EXERCISE BRIEF: Here is a block of records. Copy every line in it that includes "hasNamer".

★ ★ ★ ★ ★ ★ ★

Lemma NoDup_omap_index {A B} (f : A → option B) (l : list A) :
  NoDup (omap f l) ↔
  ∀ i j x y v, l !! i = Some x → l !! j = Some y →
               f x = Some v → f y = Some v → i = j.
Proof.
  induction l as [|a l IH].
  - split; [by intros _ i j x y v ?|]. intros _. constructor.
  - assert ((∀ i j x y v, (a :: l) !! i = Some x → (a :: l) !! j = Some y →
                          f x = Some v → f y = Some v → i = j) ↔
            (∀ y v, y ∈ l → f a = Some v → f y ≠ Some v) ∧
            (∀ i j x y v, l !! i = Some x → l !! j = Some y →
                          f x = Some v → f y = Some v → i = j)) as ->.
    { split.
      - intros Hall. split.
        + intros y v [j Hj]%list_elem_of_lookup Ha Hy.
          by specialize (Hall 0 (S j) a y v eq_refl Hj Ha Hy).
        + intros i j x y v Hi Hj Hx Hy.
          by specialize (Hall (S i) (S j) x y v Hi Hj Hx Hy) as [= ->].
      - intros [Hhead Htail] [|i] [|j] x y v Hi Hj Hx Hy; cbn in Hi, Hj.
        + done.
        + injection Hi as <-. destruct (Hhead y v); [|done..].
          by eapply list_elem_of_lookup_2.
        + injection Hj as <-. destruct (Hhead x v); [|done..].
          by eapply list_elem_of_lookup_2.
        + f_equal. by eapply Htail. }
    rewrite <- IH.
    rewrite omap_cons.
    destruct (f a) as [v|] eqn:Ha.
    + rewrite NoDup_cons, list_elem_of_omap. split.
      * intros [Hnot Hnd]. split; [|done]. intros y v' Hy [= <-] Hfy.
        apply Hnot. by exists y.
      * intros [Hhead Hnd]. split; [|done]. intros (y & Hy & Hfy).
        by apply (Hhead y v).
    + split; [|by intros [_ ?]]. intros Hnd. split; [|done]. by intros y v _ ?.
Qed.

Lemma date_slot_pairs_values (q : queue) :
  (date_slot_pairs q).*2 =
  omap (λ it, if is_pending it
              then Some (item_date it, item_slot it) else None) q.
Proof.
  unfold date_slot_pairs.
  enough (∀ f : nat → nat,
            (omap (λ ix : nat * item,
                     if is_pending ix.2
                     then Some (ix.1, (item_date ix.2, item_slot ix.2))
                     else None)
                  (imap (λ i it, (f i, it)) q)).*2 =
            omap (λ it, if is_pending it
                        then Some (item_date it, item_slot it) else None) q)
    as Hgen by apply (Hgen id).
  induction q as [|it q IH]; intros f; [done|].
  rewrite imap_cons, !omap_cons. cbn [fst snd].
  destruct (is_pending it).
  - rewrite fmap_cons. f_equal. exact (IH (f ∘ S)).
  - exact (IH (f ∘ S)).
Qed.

★ ★ ★ ★ ★ ★ ★

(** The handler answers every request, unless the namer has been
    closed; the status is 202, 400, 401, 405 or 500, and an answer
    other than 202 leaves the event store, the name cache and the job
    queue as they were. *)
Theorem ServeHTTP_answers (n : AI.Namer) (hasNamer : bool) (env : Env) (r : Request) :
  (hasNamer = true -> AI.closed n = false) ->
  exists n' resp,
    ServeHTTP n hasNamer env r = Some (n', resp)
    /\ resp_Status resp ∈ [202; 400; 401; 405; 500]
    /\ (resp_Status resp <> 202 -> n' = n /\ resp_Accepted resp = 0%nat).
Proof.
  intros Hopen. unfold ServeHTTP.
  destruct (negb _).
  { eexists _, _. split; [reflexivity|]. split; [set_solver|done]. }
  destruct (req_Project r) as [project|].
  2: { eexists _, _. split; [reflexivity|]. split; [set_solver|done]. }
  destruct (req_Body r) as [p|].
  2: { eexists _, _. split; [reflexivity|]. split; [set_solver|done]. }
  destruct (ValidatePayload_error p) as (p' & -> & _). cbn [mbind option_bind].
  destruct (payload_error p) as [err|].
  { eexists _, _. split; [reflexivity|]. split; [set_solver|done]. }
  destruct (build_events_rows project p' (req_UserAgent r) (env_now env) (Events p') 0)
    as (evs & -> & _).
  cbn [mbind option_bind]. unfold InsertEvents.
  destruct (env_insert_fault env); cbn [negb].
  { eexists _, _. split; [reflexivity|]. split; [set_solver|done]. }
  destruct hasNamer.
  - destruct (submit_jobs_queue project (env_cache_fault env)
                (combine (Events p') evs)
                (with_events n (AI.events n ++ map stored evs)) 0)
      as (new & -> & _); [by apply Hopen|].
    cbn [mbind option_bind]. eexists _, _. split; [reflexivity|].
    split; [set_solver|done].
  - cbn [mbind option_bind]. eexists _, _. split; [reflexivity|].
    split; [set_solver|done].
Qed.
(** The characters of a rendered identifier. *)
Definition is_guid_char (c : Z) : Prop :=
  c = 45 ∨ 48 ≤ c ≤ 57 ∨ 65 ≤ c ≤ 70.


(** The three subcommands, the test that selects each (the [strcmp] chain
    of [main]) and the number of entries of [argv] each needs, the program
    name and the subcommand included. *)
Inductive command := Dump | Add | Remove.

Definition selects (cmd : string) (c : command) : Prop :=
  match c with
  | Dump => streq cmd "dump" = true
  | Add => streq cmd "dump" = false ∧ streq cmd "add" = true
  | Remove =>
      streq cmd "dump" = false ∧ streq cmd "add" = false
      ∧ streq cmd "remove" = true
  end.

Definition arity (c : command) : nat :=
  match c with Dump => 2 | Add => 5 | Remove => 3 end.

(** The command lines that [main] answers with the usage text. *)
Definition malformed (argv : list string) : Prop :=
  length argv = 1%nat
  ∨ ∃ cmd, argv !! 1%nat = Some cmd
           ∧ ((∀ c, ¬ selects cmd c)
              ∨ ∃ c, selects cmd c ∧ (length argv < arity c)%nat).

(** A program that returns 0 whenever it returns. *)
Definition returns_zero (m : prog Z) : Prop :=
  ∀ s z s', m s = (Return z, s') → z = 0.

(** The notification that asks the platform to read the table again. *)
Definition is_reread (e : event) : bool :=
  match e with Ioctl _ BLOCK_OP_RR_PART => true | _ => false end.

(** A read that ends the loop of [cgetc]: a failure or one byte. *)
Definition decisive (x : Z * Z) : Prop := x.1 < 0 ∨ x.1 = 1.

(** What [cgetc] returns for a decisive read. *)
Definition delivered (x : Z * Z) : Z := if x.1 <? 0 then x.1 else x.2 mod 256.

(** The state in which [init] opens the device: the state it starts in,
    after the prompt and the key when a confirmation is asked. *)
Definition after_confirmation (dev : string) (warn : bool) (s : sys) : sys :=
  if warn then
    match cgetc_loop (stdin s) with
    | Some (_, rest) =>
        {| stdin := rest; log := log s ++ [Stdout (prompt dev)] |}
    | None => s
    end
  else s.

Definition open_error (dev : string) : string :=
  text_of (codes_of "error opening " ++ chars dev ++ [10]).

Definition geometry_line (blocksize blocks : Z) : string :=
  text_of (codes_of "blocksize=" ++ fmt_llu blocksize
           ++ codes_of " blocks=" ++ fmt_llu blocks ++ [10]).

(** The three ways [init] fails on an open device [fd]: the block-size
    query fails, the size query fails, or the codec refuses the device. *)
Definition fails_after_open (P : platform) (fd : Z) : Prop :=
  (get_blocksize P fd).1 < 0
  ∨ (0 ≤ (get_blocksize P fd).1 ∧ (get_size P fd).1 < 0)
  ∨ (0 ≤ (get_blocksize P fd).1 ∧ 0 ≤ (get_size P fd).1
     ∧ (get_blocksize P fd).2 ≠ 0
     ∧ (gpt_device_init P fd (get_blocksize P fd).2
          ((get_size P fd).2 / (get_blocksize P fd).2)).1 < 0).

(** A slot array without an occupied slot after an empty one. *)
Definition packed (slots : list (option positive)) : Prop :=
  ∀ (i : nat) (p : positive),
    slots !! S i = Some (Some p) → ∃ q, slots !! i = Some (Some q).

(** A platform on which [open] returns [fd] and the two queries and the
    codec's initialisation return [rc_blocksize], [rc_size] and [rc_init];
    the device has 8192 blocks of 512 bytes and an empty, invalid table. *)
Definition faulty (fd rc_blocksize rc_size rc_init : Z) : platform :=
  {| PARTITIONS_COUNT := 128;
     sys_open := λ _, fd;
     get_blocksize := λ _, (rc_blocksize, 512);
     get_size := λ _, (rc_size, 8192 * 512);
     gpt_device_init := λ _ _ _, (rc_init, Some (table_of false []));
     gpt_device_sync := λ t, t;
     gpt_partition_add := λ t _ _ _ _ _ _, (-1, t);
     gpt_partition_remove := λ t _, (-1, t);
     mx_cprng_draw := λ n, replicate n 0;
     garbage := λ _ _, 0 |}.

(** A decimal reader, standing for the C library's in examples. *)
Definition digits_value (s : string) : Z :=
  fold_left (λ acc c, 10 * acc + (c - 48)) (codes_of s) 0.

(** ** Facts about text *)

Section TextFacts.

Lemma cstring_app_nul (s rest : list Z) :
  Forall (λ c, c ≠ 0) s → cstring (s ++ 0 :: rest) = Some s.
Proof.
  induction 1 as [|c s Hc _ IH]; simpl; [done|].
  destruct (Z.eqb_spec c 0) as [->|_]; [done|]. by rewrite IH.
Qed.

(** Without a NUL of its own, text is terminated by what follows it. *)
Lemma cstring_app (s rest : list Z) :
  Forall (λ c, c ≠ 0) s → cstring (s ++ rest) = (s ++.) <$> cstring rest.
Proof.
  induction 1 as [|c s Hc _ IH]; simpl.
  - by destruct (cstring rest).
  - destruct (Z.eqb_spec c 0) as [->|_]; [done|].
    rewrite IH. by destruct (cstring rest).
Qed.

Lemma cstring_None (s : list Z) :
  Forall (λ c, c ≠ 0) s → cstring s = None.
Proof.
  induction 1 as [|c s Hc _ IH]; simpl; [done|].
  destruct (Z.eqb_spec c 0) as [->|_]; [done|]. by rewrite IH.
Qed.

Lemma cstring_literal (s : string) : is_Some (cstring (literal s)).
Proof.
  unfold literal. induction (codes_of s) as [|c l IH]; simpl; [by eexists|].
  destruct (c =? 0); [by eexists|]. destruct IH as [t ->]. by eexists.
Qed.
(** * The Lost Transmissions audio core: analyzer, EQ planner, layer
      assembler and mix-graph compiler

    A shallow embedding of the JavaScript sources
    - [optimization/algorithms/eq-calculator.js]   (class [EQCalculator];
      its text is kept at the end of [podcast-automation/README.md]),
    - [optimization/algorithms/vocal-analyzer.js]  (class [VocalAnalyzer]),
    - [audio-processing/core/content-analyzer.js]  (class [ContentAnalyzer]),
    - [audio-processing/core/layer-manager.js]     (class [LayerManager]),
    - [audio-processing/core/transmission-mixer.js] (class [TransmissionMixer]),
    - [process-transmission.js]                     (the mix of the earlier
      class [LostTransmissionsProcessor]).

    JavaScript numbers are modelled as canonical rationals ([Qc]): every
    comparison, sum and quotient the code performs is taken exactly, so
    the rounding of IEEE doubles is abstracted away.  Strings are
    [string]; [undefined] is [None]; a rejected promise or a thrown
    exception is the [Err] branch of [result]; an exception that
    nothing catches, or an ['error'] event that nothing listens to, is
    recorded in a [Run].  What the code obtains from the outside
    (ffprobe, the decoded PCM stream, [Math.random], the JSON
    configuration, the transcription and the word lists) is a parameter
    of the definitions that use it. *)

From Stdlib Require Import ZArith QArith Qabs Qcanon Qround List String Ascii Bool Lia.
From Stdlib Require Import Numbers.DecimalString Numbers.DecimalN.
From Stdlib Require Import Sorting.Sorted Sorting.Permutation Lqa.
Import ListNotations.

★ ★ ★ ★ ★ ★ ★

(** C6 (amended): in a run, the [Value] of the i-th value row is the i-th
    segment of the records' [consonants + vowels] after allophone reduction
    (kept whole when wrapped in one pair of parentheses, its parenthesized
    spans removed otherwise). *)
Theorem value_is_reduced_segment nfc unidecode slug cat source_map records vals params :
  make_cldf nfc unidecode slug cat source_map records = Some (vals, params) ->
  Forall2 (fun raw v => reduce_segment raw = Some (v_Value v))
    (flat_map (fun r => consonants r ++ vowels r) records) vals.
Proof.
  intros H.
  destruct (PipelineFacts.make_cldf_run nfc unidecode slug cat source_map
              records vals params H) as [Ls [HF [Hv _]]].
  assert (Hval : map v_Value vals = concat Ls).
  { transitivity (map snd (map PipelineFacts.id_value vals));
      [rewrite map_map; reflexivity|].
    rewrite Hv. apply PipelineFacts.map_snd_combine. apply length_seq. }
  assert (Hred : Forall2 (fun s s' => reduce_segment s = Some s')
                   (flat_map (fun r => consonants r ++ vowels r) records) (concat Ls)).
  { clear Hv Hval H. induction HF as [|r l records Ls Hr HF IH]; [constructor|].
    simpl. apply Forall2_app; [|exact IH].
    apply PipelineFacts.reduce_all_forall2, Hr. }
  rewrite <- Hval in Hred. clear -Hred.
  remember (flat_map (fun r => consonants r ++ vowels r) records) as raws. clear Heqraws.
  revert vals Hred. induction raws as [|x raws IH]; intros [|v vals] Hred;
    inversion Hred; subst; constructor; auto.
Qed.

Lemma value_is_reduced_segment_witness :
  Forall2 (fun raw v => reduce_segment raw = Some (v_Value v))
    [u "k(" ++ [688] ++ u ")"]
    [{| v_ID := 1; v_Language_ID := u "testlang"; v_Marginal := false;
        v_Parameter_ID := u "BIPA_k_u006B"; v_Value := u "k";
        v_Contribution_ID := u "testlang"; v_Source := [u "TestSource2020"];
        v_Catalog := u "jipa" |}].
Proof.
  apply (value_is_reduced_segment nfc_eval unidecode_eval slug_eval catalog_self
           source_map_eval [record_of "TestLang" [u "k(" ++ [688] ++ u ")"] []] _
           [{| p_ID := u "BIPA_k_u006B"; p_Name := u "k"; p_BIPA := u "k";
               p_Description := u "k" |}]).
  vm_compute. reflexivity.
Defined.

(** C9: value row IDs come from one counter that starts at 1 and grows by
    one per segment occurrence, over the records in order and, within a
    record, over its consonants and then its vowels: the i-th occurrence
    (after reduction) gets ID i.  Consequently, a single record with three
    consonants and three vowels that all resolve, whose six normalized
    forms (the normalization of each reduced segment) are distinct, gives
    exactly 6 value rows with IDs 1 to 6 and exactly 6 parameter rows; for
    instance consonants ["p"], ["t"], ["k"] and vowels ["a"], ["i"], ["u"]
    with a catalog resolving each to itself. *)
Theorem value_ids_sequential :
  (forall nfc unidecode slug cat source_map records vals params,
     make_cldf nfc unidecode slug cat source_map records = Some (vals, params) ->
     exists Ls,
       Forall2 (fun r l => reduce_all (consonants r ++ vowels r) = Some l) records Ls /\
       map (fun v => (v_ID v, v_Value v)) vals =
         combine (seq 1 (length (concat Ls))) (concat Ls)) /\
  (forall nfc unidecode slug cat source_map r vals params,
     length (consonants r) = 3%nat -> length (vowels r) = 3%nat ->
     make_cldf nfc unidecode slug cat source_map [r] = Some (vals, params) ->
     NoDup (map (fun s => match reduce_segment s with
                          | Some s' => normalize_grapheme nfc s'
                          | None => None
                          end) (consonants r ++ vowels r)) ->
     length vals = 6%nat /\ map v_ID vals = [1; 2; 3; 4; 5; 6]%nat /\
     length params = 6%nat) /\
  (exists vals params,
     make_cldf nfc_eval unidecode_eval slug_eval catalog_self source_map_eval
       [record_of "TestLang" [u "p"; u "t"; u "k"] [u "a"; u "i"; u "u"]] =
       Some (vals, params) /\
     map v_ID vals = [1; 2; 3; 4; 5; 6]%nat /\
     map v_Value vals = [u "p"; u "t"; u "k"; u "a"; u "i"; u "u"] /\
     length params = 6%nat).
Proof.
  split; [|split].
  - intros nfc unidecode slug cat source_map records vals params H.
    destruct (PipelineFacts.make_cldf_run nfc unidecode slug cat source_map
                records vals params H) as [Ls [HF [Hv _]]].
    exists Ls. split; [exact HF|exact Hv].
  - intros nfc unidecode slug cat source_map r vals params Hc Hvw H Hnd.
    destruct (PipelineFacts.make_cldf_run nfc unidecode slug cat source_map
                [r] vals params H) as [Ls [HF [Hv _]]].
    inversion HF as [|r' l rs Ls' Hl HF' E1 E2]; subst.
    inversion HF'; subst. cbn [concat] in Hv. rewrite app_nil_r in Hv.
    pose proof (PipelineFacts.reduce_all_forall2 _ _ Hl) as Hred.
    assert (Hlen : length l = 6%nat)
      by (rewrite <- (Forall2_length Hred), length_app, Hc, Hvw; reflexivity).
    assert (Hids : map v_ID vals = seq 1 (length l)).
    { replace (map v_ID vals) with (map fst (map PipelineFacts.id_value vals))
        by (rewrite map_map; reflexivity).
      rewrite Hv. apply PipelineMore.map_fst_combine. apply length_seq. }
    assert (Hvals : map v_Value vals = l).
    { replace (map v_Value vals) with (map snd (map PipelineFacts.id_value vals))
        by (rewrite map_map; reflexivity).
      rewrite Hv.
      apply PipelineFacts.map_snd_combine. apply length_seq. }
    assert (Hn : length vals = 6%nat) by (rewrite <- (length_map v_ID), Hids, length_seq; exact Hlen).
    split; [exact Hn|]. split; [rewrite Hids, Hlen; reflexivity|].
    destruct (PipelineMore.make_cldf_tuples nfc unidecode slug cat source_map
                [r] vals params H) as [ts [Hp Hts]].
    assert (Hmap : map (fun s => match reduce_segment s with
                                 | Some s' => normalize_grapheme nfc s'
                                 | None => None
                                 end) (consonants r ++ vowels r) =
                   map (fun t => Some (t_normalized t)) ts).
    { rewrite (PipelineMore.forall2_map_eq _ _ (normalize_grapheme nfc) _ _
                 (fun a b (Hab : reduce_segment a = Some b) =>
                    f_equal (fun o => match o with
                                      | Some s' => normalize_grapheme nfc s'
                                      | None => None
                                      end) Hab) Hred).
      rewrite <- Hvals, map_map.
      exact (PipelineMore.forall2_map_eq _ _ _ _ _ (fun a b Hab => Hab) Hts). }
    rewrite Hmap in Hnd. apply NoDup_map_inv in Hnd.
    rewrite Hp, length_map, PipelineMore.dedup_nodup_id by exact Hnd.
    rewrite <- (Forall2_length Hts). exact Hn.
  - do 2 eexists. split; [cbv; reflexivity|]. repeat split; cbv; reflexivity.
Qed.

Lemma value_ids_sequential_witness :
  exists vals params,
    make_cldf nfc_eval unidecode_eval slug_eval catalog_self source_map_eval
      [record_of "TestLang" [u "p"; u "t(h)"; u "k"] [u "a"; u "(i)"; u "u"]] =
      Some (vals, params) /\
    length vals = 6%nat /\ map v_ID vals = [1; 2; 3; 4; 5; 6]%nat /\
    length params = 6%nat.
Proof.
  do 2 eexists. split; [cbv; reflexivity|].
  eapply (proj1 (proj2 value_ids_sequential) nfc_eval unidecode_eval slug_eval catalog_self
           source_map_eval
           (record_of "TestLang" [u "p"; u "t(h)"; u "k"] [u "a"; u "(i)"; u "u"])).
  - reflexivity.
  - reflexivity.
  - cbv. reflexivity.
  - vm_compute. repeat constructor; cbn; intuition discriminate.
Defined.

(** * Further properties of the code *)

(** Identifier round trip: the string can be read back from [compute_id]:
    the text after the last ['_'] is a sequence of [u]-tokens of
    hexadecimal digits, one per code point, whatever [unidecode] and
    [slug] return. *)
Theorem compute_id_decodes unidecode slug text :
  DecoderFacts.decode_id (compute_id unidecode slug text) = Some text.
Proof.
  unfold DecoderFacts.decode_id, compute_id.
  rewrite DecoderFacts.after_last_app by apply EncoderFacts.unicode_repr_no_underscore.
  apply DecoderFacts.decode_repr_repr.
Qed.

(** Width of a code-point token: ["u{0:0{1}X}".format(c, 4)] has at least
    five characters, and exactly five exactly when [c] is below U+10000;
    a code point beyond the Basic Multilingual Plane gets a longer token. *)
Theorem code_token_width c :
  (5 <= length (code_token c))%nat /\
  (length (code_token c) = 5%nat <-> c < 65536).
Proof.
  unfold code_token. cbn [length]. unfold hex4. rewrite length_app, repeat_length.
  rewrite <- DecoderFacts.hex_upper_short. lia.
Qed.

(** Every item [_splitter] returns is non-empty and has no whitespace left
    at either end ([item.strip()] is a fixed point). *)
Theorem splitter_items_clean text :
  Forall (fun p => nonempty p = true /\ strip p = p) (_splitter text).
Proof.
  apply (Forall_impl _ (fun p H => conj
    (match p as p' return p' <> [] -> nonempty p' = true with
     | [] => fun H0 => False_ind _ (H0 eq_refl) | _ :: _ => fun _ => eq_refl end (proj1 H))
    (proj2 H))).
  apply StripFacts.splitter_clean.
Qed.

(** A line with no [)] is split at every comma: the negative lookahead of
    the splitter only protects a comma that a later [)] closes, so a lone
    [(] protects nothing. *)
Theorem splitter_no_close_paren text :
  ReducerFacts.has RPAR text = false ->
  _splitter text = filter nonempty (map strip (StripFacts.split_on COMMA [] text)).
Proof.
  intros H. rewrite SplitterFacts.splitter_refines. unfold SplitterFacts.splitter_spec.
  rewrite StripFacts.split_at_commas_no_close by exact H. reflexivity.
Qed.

★ ★ ★ ★ ★ ★ ★

ANSWER FOR THE TASK:
Theorem ServeHTTP_answers (n : AI.Namer) (hasNamer : bool) (env : Env) (r : Request) :
  (hasNamer = true -> AI.closed n = false) ->
    ServeHTTP n hasNamer env r = Some (n', resp)
  destruct hasNamer.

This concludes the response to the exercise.